シャルの秘密
アルスの言葉に、フランツは苦笑した。
「かもしんねぇが・・・・・・あんだけ守り固めてるような奴とは二度と戦いたくねぇ」
フランツの正直な感想に、アルスは笑った。だが、同時に、ローグという邪眼の将を思い出した。あの男の異質な戦い方は、ヘルセの軍とは明らかに異なる。森の奥で交錯した剣戟と、ローグの凍てつく眼光が、アルスの胸に再び蘇る。いつかまた相まみえる予感が、柔らかな風と共に彼の心を掠めた。
帰途の途中、アルスはミラとシャルを交えて幕屋で話を聞いた。
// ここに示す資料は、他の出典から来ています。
Definition project_diagnostics (raw : DaemonSnapshot) (out : RuntimeTelemetrySnapshot)
    : RuntimeTelemetrySnapshot :=
  let rt := raw_runtime raw in
  let node := raw_node raw in
  let io := raw_io raw in
  let '(_, _, _, _, _, overflow_latched) := raw_queue raw in
  let out := diagnose (negb (dsn_started raw)) DiagnosticSource.Runtime DiagnosticSeverity.Info
    "RUNTIME_NOT_STARTED" "Runtime daemon is not started" out in
  let out := diagnose (negb (rs_fault rt ==? FaultCode.None)) DiagnosticSource.Runtime
    DiagnosticSeverity.Error "RUNTIME_FAULT" (fault_to_string (rs_fault rt)) out in
  let out := diagnose (negb (ss_worker_error (rs_scheduler rt) =? 0)) DiagnosticSource.Runtime
    DiagnosticSeverity.Error "SCHEDULER_WORKER_ERROR"
    ("scheduler worker errno=" +:+ pretty (ss_worker_error (rs_scheduler rt))) out in
  let out := diagnose overflow_latched DiagnosticSource.Communication DiagnosticSeverity.Error
    "INPUT_QUEUE_OVERFLOW" "Runtime input queue overflow is latched" out in
  let out := diagnose (nss_ever_seen node && negb (nss_online node)) DiagnosticSource.Communication
    DiagnosticSeverity.Error "DEVICE_OFFLINE" "Previously observed device is offline" out in
  let out := diagnose (nss_comm_loss_latched node) DiagnosticSource.Communication
    DiagnosticSeverity.Error "COMM_LOSS_LATCHED" "Communication loss is latched" out in
  let out := diagnose (negb (cs_decode_rejects io =? 0) || negb (nss_protocol_rejects node =? 0))
    DiagnosticSource.Communication DiagnosticSeverity.Warning "PROTOCOL_REJECTS"
    "One or more received frames were rejected" out in
  let out := diagnose (negb (nss_node_fault_code node =? 0)) DiagnosticSource.Device
    DiagnosticSeverity.Error "DEVICE_FAULT"
    ("device fault code=" +:+ pretty (nss_node_fault_code node)) out in
  diagnose (failed_io (cs_stop_reason io)) DiagnosticSource.Communication DiagnosticSeverity.Error
    "CAN_IO_STOPPED"
    (io_stop_reason_to_string (cs_stop_reason io) +:+ " errno=" +:+ pretty (cs_last_errno io)) out.

Definition heartbeat_age (now : Result Z) (node : NodeSupervisorSnapshot) : Z :=
  match now with
  | Ok t => if nss_ever_seen node && (0 <? nss_last_heartbeat_ns node) then
              if nss_last_heartbeat_ns node <=? t then t - nss_last_heartbeat_ns node else 0
            else -1
  | Err _ => -1
  end.

Definition adapter_snapshot (c : AdapterConfig) (now : Result Z) (d : RuntimeDaemon)
    : RuntimeTelemetrySnapshot :=
  let raw := daemon_snapshot d in
  let rt := raw_runtime raw in
  let sched := rs_scheduler rt in
  let node := raw_node raw in
  let io := raw_io raw in
  let '(capacity, size, _, drops, _, latched) := raw_queue raw in
  let out := mkTelemetry (value_or (-1) now)
    (mkRuntimeStateView (dsn_started raw) (dsn_stopping raw) (rs_running rt) (rs_interlock_ready rt)
       (map_runtime_mode (rs_mode rt)) (map_runtime_fault (rs_fault rt))
       (map_exit_status (dsn_exit_code raw)))
    (mkTimingSnapshot (ms_to_ns (dc_period (d_config d))) (ss_cycles sched)
       (ss_deadline_misses sched) (ss_min_lateness_ns sched) (ss_mean_lateness_ns sched)
       (ss_max_lateness_ns sched) (ss_fifo_enabled sched) (ss_fifo_error sched)
       (ss_affinity_enabled sched) (ss_affinity_error sched) (ss_worker_error sched))
    (mkCommunicationView (ac_backend_label c) (dc_can_if (d_config d)) (ac_evidence c)
       (cs_frames_received io) (cs_frames_sent io) (cs_decode_rejects io) (cs_queue_rejects io)
       (cs_send_would_block_retries io) (cs_wakeups io) capacity size drops latched
       (map_stop_reason (cs_stop_reason io)) (cs_last_errno io))
    (mkDeviceView ("CAN_NODE_" +:+ pretty (dc_node_id (d_config d))) (dc_node_id (d_config d))
       (nss_ever_seen node) (nss_online node) (nss_restart_latched node)
       (nss_overflow_fault_latched node) (nss_comm_loss_latched node) (nss_boot_id node)
       (nss_session_id node) (nss_last_hb_seq node) (nss_node_fault_code node)
       (nss_input_bits node) (nss_last_output_mirror node) (heartbeat_age now node)
       (nss_heartbeats node) (nss_status_updates node) (nss_protocol_rejects node))
    (mkOutputFeedbackView (rs_output_ack_pending rt) (rs_last_sent_session rt)
       (rs_last_sent_sequence rt) (rs_last_sent_time_ns rt) (rs_last_ack_session rt)
       (rs_last_ack_sequence rt) (map_output_result (rs_last_ack_result rt))
       (rs_last_ack_time_ns rt) (rs_ack_timeout_count rt) (rs_unexpected_ack_count rt))
    false false false false false 0 [] in
  let out := match now with
             | Ok _ => out
             | Err e => add_diagnostic DiagnosticSource.Workbench DiagnosticSeverity.Error
                          "MONOTONIC_CLOCK_ERROR" (err_message e) out
             end in
  project_diagnostics raw out.

(** ** Commands *)

Definition snapshot_mode (d : RuntimeDaemon) : RuntimeMode := rs_mode (raw_runtime (daemon_snapshot d)).
Definition snapshot_node_fault (d : RuntimeDaemon) : Z :=
  nss_node_fault_code (raw_node (daemon_snapshot d)).

(** The reply of a refused [clear_fault] names the device's fault. *)
Definition explain_device_fault (node_fault : Z) (reply : CommandReply) : CommandReply :=
  if negb (node_fault =? 0) then
    mkCommandReply (cr_status reply) (cr_from_state reply) (cr_to_state reply)
      (cr_message reply +:+ " (device fault_code=" +:+ pretty node_fault +:+
       (if node_fault =? 7 then ", STM32 INTERNAL latched; reset MCU" else "") +:+ ")")
  else reply.

(** Clock samples and worker steps of [activate]: after its snapshot, inside
    [clear_fault], and before the activation. *)
Record ActivateEnv := mkActivateEnv {
  ae_recover_now : Result Z;
  ae_activate_now : Result Z;
  ae_before : list worker_step;
  ae_clear : list worker_step * list worker_step * list worker_step;
  ae_after : list worker_step
}.

Definition adapter_activate (env : ActivateEnv) (d : RuntimeDaemon) : RuntimeDaemon * CommandReply :=
  let mode := snapshot_mode d in
  let node_fault := snapshot_node_fault d in
  let finish d :=
    let '(d, t) := daemon_activate (ae_activate_now env) (daemon_workers d (ae_after env)) in
    (d, transition_reply t) in
  let d := daemon_workers d (ae_before env) in
  if mode ==? RuntimeMode.Hold then
    let '(d, resumed) := daemon_resume (ae_recover_now env) d in
    if negb (accepted resumed) then (d, transition_reply resumed) else finish d
  else if mode ==? RuntimeMode.Fault then
    let '(ws1, ws2, ws3) := ae_clear env in
    let '(d, cleared) := daemon_clear_fault (ae_recover_now env) ws1 ws2 ws3 d in
    if negb (accepted cleared) then (d, explain_device_fault node_fault (transition_reply cleared))
    else finish d
  else finish d.

Definition adapter_deactivate (now : Result Z) (d : RuntimeDaemon) : RuntimeDaemon * CommandReply :=
  let '(d, t) := daemon_deactivate now d in (d, transition_reply t).

Definition adapter_clear_fault (now : Result Z) (ws1 ws2 ws3 : list worker_step) (d : RuntimeDaemon)
    : RuntimeDaemon * CommandReply :=
  let '(d, t) := daemon_clear_fault now ws1 ws2 ws3 d in (d, transition_reply t).

Definition kMaxInt64 : Z := 2 ^ 63 - 1.

(** [now]: the sample the deadline is computed from; [publish_now]: the runtime's own;
    [ws]: the workers between the snapshot and the publication. *)
Definition submit_digital_output (request : DigitalOutputRequest) (now publish_now : Result Z)
    (ws : list worker_step) (d : RuntimeDaemon) : RuntimeDaemon * CommandReply :=
  let current := map_runtime_mode (snapshot_mode d) in
  let d := daemon_workers d ws in
  let invalid m := (d, mkCommandReply CommandStatus.InvalidArgument current current m) in
  if (dr_session_id request =? 0) || (65535 <? dr_session_id request) then
    invalid "session_id must be 1..65535"%string
  else if (dr_sequence request =? 0) || (65535 <? dr_sequence request) then
    invalid "sequence must be 1..65535"%string
  else if (dr_valid_for_ms request <? kMinValidity10ms * 10) ||
          (kMaxValidity10ms * 10 <? dr_valid_for_ms request) then
    invalid "valid_for_ms must be 10..2500"%string
  else if (dr_mask request =? 0) || (255 <? dr_mask request) || (255 <? dr_values request) then
    invalid "mask must be nonzero u8 and values must fit u8"%string
  else
    match now with
    | Err e => (d, mkCommandReply CommandStatus.IoError current current (err_message e))
    | Ok t =>
        let validity_ns := ms_to_ns (dr_valid_for_ms request) in
        if kMaxInt64 - validity_ns <? t then
          invalid "deadline overflows CLOCK_MONOTONIC nanoseconds"%string
        else
          let command := mkOutputCommand (dr_session_id request) (dr_sequence request)
                           (t + validity_ns) (dr_mask request) (dr_values request) in
          let '(d, published) := daemon_publish publish_now command d in
          match published with
          | Err e => (d, mkCommandReply (map_error (err_code e)) current current (err_message e))
          | Ok _ => (d, mkCommandReply CommandStatus.Accepted current current
                          "digital output command accepted by Runtime")
          end
    end.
森の木漏れ日が、幕屋の布にまだらな光を投げかけている。シャルの黒いオーラと、邪眼族の謎が気になっていたのだ。三人が集まると、ミラが切り出した。
「シャル。実はな、貴様が以前話していた邪眼族についてアルスが聞きたいというんじゃ。話してやってくれないか?」
シャルは、静かに目を閉じた。まるで遠い記憶の底に沈むように、長い睫毛が微かに震える。
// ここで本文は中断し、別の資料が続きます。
Lemma parser_append_frame f :
  sendable f → parser_append (frame_bytes f) [] = (frame_bytes f, ParseStatus.NeedMore).
Proof.
  intros [_ [_ Hl]]. pose proof (frame_bytes_length f) as Hn. unfold parser_append.
  unfold kRemoteRxBufferCapacity, kRemoteMaxFrameSize, kRemoteFrameHeaderSize, kRemoteFrameCrcSize,
    kRemoteMaxPayloadSize in *.
  rewrite (proj2 (Nat.eqb_neq _ _)) by lia. cbn [length]. by rewrite (proj2 (Nat.ltb_ge _ _)) by lia.
Qed.

Lemma endpoint_loop_ok turns e out b f :
  try_pop default_frame (ep_parser e) = (b, ParseStatus.Ok, f) →
  endpoint_loop (S turns) e out =
  let '(e, out) := endpoint_handle_frame f (e <| ep_parser := b |>) out in endpoint_loop turns e out.
Proof. intros Hp. cbn [endpoint_loop]. by rewrite Hp. Qed.

Lemma endpoint_eta e p : ep_parser e = p → e <| ep_parser := p |> = e.
Proof. by destruct e; cbn; intros ->. Qed.

Lemma endpoint_loop_idle turns e out :
  ep_parser e = [] → endpoint_loop (S turns) e out = (e, out, true).
Proof.
  intros He. transitivity (e <| ep_parser := [] |>, out, true); [|by rewrite endpoint_eta].
  cbn [endpoint_loop]. by rewrite He.
Qed.

Lemma try_pop_sendable f : sendable f → try_pop default_frame (frame_bytes f) = ([], ParseStatus.Ok, f).
Proof. intros [Hwf Hl]. rewrite <- (app_nil_r (frame_bytes f)). by apply try_pop_encoded. Qed.

Lemma push_frame f e out :
  sendable f → ep_parser e = [] →
  push_bytes (frame_bytes f) e out =
  (fst (endpoint_handle_frame f e out), snd (endpoint_handle_frame f e out), true).
Proof.
  intros Hf He. unfold push_bytes. rewrite He, parser_append_frame by done.
  change (ParseStatus.NeedMore ==? ParseStatus.BufferOverflow) with false. cbv iota.
  destruct (length (frame_bytes f)) as [|n] eqn:Hn; [rewrite frame_bytes_length in Hn; lia|].
  erewrite endpoint_loop_ok by exact (try_pop_sendable f Hf).
  change (_ <| ep_parser := frame_bytes f |> <| ep_parser := [] |>) with (e <| ep_parser := [] |>).
  rewrite (endpoint_eta e []) by done. pose proof (handle_frame_parser f e out) as Hp.
  destruct (endpoint_handle_frame f e out) as [e' out']. cbn [fst snd] in *.
  apply endpoint_loop_idle. by rewrite Hp.
Qed.

Lemma exchange_frame f g e e' c :
  sendable f → sendable g → ep_parser e = [] → endpoint_handle_frame f e [] = (e', frame_bytes g) →
  exchange (frame_bytes f) (c, Some e) =
  ((c <| rc_parser := [] |> <| rc_last_error := ""%string |>, Some e'), Some g).
Proof.
  intros Hf Hg He Hh. unfold exchange. rewrite push_frame, Hh by done. cbn [fst snd].
  rewrite (proj2 (Nat.eqb_neq _ _)) by (rewrite frame_bytes_length; lia).
  rewrite parser_append_frame by done. change (ParseStatus.NeedMore ==? ParseStatus.BufferOverflow) with false.
  cbv iota. rewrite try_pop_sendable by done. reflexivity.
Qed.

(** ** Sessions

    What a client may do and what it sees: a connection attempt's outcome, a heartbeat's,
    a refreshed status. *)

Inductive SessionOp :=
  | OpConnect (status : RemoteStatusView) | OpDisconnect | OpSetStatus (status : RemoteStatusView)
  | OpHeartbeatReplies (enabled : bool) | OpPoll (client_monotonic_ns : Z) | OpRefresh.

Inductive SessionObs := Quiet | Outcome (ok : bool) | Shown (ok : bool) (status : RemoteStatusView).

Definition session_step (op : SessionOp) (l : Link) : Link * SessionObs :=
  match op with
  | OpConnect s => let '(l, ok) := connect_session s l in (l, Outcome ok)
  | OpDisconnect => (disconnect_session l, Quiet)
  | OpSetStatus s => ((fst l, option_map (set_status s) (snd l)), Quiet)
  | OpHeartbeatReplies b => ((fst l, option_map (set_heartbeat_replies_enabled b) (snd l)), Quiet)
  | OpPoll ns => let '(l, ok) := poll_heartbeat ns l in (l, Outcome ok)
  | OpRefresh => let '(l, ok) := refresh_status l in (l, Shown ok (rc_last_status (fst l)))
  end.

(** The specification: no bytes, frames or sequence numbers, only the device's status and
    whether anyone is connected and answered. *)
Record SessionSpec := mkSessionSpec {
  ss_connected : bool;
  ss_replies : bool;
  ss_device : RemoteStatusView;
  ss_seen : RemoteStatusView
}.

Definition session_spec_step (op : SessionOp) (a : SessionSpec) : SessionSpec * SessionObs :=
  let '(mkSessionSpec connected replies device seen) := a in
  match op with
  | OpConnect s => (mkSessionSpec true true s seen, Outcome true)
  | OpDisconnect => (mkSessionSpec false true device seen, Quiet)
  | OpSetStatus s => (mkSessionSpec connected replies s seen, Quiet)
  | OpHeartbeatReplies b => (mkSessionSpec connected b device seen, Quiet)
  | OpPoll _ => (a, Outcome (connected && replies))
  | OpRefresh =>
      if connected then (mkSessionSpec connected replies device device, Shown true device)
      else (a, Shown false seen)
  end.

Fixpoint run_session {A} (step : SessionOp → A → A * SessionObs) (ops : list SessionOp) (a : A)
    : A * list SessionObs :=
  match ops with
  | [] => (a, [])
  | op :: ops =>
      let '(a, o) := step op a in let '(a, os) := run_session step ops a in (a, o :: os)
  end.

Definition session_op_wf (op : SessionOp) : Prop :=
  match op with OpConnect s | OpSetStatus s => status_wf s | OpPoll ns => is_i64 ns | _ => True end.

(** The simulation relation. *)
Definition session_rel (l : Link) (a : SessionSpec) : Prop :=
  ∃ c e, l = (c, Some e) ∧ is_u 16 (rc_next_sequence c) ∧ ep_parser e = [] ∧
    rc_connected c = ss_connected a ∧ (ss_connected a = true → established e = true) ∧
    ep_heartbeat_replies_enabled e = ss_replies a ∧ ep_status e = ss_device a ∧
    rc_last_status c = ss_seen a ∧ status_wf (ss_device a).

Lemma request_sendable type sequence payload :
  is_u 8 (message_type_code type) → message_type_of_code (message_type_code type) = type →
  is_u 16 sequence → bytes_wf payload → (length payload ≤ kRemoteMaxPayloadSize)%nat →
  sendable (request_frame type sequence payload).
Proof. intros. split; split_and!; done. Qed.

Lemma bytes_wf_i64 ns : bytes_wf (append_i64_le [] ns) ∧ length (append_i64_le [] ns) = 8%nat.
Proof. split; [exact (le_bytes_wf 8 (u64 ns))|done]. Qed.

Lemma hello_exchange sequence e :
  is_u 16 sequence →
  ∃ payload e', let ack := request_frame RemoteMessageType.HelloAck sequence payload in
    decode_hello_ack payload = Some (kRemoteProtocolVersion, bytes_of_string kRemoteLoopbackEvidenceTag) ∧
    sendable ack ∧
    endpoint_handle_frame (request_frame RemoteMessageType.Hello sequence [kRemoteProtocolVersion]) e [] =
      (e', frame_bytes ack) ∧
    established e' = true ∧ ep_status e' = ep_status e ∧ ep_parser e' = ep_parser e ∧
    ep_heartbeat_replies_enabled e' = ep_heartbeat_replies_enabled e.
Proof.
  intros Hs. set (p := [kRemoteProtocolVersion] ++ bytes_of_string kRemoteLoopbackEvidenceTag ++ [0]).
  assert (Hack : sendable (request_frame RemoteMessageType.HelloAck sequence p)).
  { apply request_sendable; [done|done|done| |by apply Nat.leb_le].
    by apply (bool_decide_unpack _). }
  exists p. eexists. cbv zeta. split; [done|]. split; [done|]. split.
  { unfold endpoint_handle_frame. cbn [rf_type request_frame rf_sequence].
    rewrite encode_sendable by done. reflexivity. }
  done.
Qed.

Lemma status_exchange sequence e :
  is_u 16 sequence → status_wf (ep_status e) → established e = true →
  ∃ e', let reply := request_frame RemoteMessageType.Status sequence (status_body (ep_status e)) in
    sendable reply ∧
    endpoint_handle_frame (request_frame RemoteMessageType.GetStatus sequence []) e [] =
      (e', frame_bytes reply) ∧
    established e' = true ∧ ep_status e' = ep_status e ∧ ep_parser e' = ep_parser e ∧
    ep_heartbeat_replies_enabled e' = ep_heartbeat_replies_enabled e.
Proof.
  intros Hs Hwf He. assert (Hr : sendable (request_frame RemoteMessageType.Status sequence (status_body (ep_status e)))).
  { apply request_sendable; [done|done|done|by apply status_body_wf|].
    rewrite status_body_length. unfold kRemoteStatusWireSize, kRemoteMaxPayloadSize. lia. }
  eexists. cbv zeta. split; [done|]. split.
  { unfold endpoint_handle_frame. cbn [rf_type request_frame rf_sequence].
    change (established (_ <| ep_frames_accepted ::= incr64 |>)) with (established e). rewrite He.
    change (ep_status (_ <| ep_frames_accepted ::= incr64 |>)) with (ep_status e).
    rewrite encode_status_body. cbn [negb]. rewrite encode_sendable by done. reflexivity. }
  done.
Qed.

Lemma heartbeat_exchange sequence ns e :
  is_u 16 sequence → established e = true →
  ∃ e', let ack := request_frame RemoteMessageType.HeartbeatAck sequence (append_i64_le [] ns) in
    sendable ack ∧
    endpoint_handle_frame (request_frame RemoteMessageType.Heartbeat sequence (append_i64_le [] ns)) e [] =
      (e', if ep_heartbeat_replies_enabled e then frame_bytes ack else []) ∧
    established e' = true ∧ ep_status e' = ep_status e ∧ ep_parser e' = ep_parser e ∧
    ep_heartbeat_replies_enabled e' = ep_heartbeat_replies_enabled e.
Proof.
  intros Hs He. destruct (bytes_wf_i64 ns) as [Hb Hl].
  assert (Hr : sendable (request_frame RemoteMessageType.HeartbeatAck sequence (append_i64_le [] ns)))
    by (apply request_sendable; [done|done|done|done|rewrite Hl; unfold kRemoteMaxPayloadSize; lia]).
  eexists. cbv zeta. split; [done|]. split.
  { unfold endpoint_handle_frame. cbn [rf_type request_frame rf_sequence rf_payload].
    change (established (_ <| ep_frames_accepted ::= incr64 |>)) with (established e). rewrite He, Hl.
    cbn [negb Nat.eqb].
    change (ep_heartbeat_replies_enabled (_ <| ep_heartbeats ::= incr64 |>))
      with (ep_heartbeat_replies_enabled e).
    rewrite encode_sendable by done.
    transitivity (e <| ep_frames_accepted ::= incr64 |> <| ep_heartbeats ::= incr64 |>,
      if ep_heartbeat_replies_enabled e
      then frame_bytes (request_frame RemoteMessageType.HeartbeatAck sequence (append_i64_le [] ns)) else []);
      [by destruct (ep_heartbeat_replies_enabled e)|reflexivity]. }
  done.
Qed.

Lemma u16_next n : is_u 16 (u16 (n + 1)).
Proof. apply u16_range. Qed.

Lemma connect_simulates s c e :
  is_u 16 (rc_next_sequence c) → status_wf s →
  ∃ l, connect_session s (c, Some e) = (l, true) ∧
    session_rel l (mkSessionSpec true true s (rc_last_status c)) ∧
    rc_evidence_tag (fst l) = bytes_of_string kRemoteLoopbackEvidenceTag.
Proof.
  intros Hn Hs. destruct (hello_exchange (rc_next_sequence c) (set_status s (reset_session e)) Hn)
    as (payload & e' & Hd & Hack & Hh & He & Hst & Hp & Hr).
  unfold connect_session, take_sequence, encode_hello. cbn [rc_next_sequence].
  assert (Hreq : sendable (request_frame RemoteMessageType.Hello (rc_next_sequence c) [kRemoteProtocolVersion])).
  { apply request_sendable; [done|done|done|by apply (bool_decide_unpack _)|by apply Nat.leb_le]. }
  rewrite encode_sendable by exact Hreq. cbn [app].
  rewrite (exchange_frame _ _ (set_status s (reset_session e)) _ _ Hreq Hack eq_refl Hh). cbn [rf_type request_frame rf_payload].
  change (negb (RemoteMessageType.HelloAck ==? RemoteMessageType.HelloAck)) with false. cbv iota.
  rewrite Hd. cbn [Z.eqb]. rewrite Z.eqb_refl. cbn [negb]. eexists. split; [reflexivity|]. split; [|done].
  eexists _, e'. split; [reflexivity|]. cbn. split_and!; try done. apply u16_next.
Qed.

Lemma refresh_simulates c e a :
  session_rel (c, Some e) a → ss_connected a = true →
  ∃ l, refresh_status (c, Some e) = (l, true) ∧ rc_last_status (fst l) = ss_device a ∧
    session_rel l (mkSessionSpec true (ss_replies a) (ss_device a) (ss_device a)).
Proof.
  intros (? & ? & [= <- <-] & Hn & Hp & Hc & He & Hr & Hd & Hl & Hwf) Ha. rewrite <- Hd in Hwf.
  destruct (status_exchange (rc_next_sequence c) e Hn Hwf (He Ha)) as (e' & Hrep & Hh & He' & Hst & Hp' & Hr').
  unfold refresh_status, take_sequence, encode_get_status. rewrite Hc, Ha.
  assert (Hreq : sendable (request_frame RemoteMessageType.GetStatus (rc_next_sequence c) [])).
  { apply request_sendable; [done|done|done|constructor|by apply Nat.leb_le]. }
  rewrite encode_sendable by exact Hreq. cbn [app].
  rewrite (exchange_frame _ _ _ _ _ Hreq Hrep Hp Hh). cbn [rf_type request_frame rf_payload].
  change (negb (RemoteMessageType.Status ==? RemoteMessageType.Status)) with false. cbv iota.
  rewrite status_decodes by done. eexists. split; [reflexivity|]. cbn [fst]. split; [done|].
  eexists _, e'. split; [reflexivity|]. cbn. rewrite Hc, Hd in *. split_and!; try done; [apply u16_next|by rewrite Hp'|by rewrite Hr'].
Qed.

Lemma poll_simulates ns c e a :
  session_rel (c, Some e) a → ss_connected a = true →
  ∃ l, poll_heartbeat ns (c, Some e) = (l, ss_replies a) ∧ session_rel l a.
Proof.
  intros (? & ? & [= <- <-] & Hn & Hp & Hc & He & Hr & Hd & Hl & Hwf) Ha.
  destruct (heartbeat_exchange (rc_next_sequence c) ns e Hn (He Ha)) as (e' & Hrep & Hh & He' & Hst & Hp' & Hr').
  unfold poll_heartbeat, take_sequence, encode_heartbeat. rewrite Hc, Ha.
  assert (Hreq : sendable (request_frame RemoteMessageType.Heartbeat (rc_next_sequence c) (append_i64_le [] ns))).
  { destruct (bytes_wf_i64 ns) as [Hb Hlen]. apply request_sendable; try done. rewrite Hlen. by apply Nat.leb_le. }
  rewrite encode_sendable by exact Hreq. cbn [app]. rewrite push_frame by (first [exact Hreq|done]).
  rewrite Hh, Hr. cbn [fst snd]. destruct (ss_replies a) eqn:Hra.
  - rewrite (proj2 (Nat.eqb_neq _ _)) by (rewrite frame_bytes_length; lia).
    rewrite parser_append_frame by exact Hrep. rewrite try_pop_sendable by exact Hrep. cbn [rf_type request_frame].
    change (negb (ParseStatus.Ok ==? ParseStatus.Ok) ||
      negb (RemoteMessageType.HeartbeatAck ==? RemoteMessageType.HeartbeatAck)) with false. cbv iota.
    eexists. split; [reflexivity|]. eexists _, e'. split; [reflexivity|].
    cbn. rewrite Hc, Hst, Hp', Hr'. split_and!; try done; [apply u16_next|by rewrite Hra].
  - eexists. split; [reflexivity|]. eexists _, e'. split; [reflexivity|].
    cbn. rewrite Hc, Hst, Hp', Hr'. split_and!; try done; [apply u16_next|by rewrite Hra].
Qed.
「邪眼族についてですか。何故そのことをアルスさまが?」
「僕が戦った相手がそう名乗ったんだ。それで、ミラが君なら知っていると話してくれてね」
「アルスさまは、私が邪眼族だと思いますか?」
アルスは少し視線を外して首を振る。
「わからない。でも、黒いオーラを発するのは邪眼族だけじゃなかった。ベルンハルト兄さんも黒いオーラを発していたし・・・・・・だから、もし何か知ってるなら教えて欲しいんだ」
アルスの真剣な眼差しに、シャルは小さく頷いた。
「私の父親は旅の楽師でした。色々な国を巡り、日銭を稼いでいたそうです。ある時、帝国に行き、そこからさらに西の村である女性と恋に落ちました。その村では、外部の者と接触することは良く思われていなかったようで、娘を連れて村から逃げたそうです」
シャルの声は、遠い記憶を辿るように静かだ。
「それが貴様の母親じゃったというわけじゃな?」
ミラが確認すると、シャルは「はい」と答え、続けた。
「村を出てから逃亡生活を続けたせいか、病弱だったせいか、母の身体は弱っていきました。そこで妊娠が発覚したのですが、彼女は出産をするだけの体力が残ってなかったのです。最後の力を振り絞って私を産んだ際に、亡くなったと父親から聞きました」
「お父さんは、普通の人だったんだよね?お父さんなら邪眼族の村も知ってるのかな?」
アルスの問いに、シャルは黙って首を振った。
「彼はもう亡くなってます。母が邪眼族だったのではないか?というのは、後になって知った事なのです」
「どうやって知ったのじゃ?」
ミラが尋ねると、シャルは首飾りを外し、ふたりに見せた。蛇の金細工に、赤い宝石が眼として輝いている。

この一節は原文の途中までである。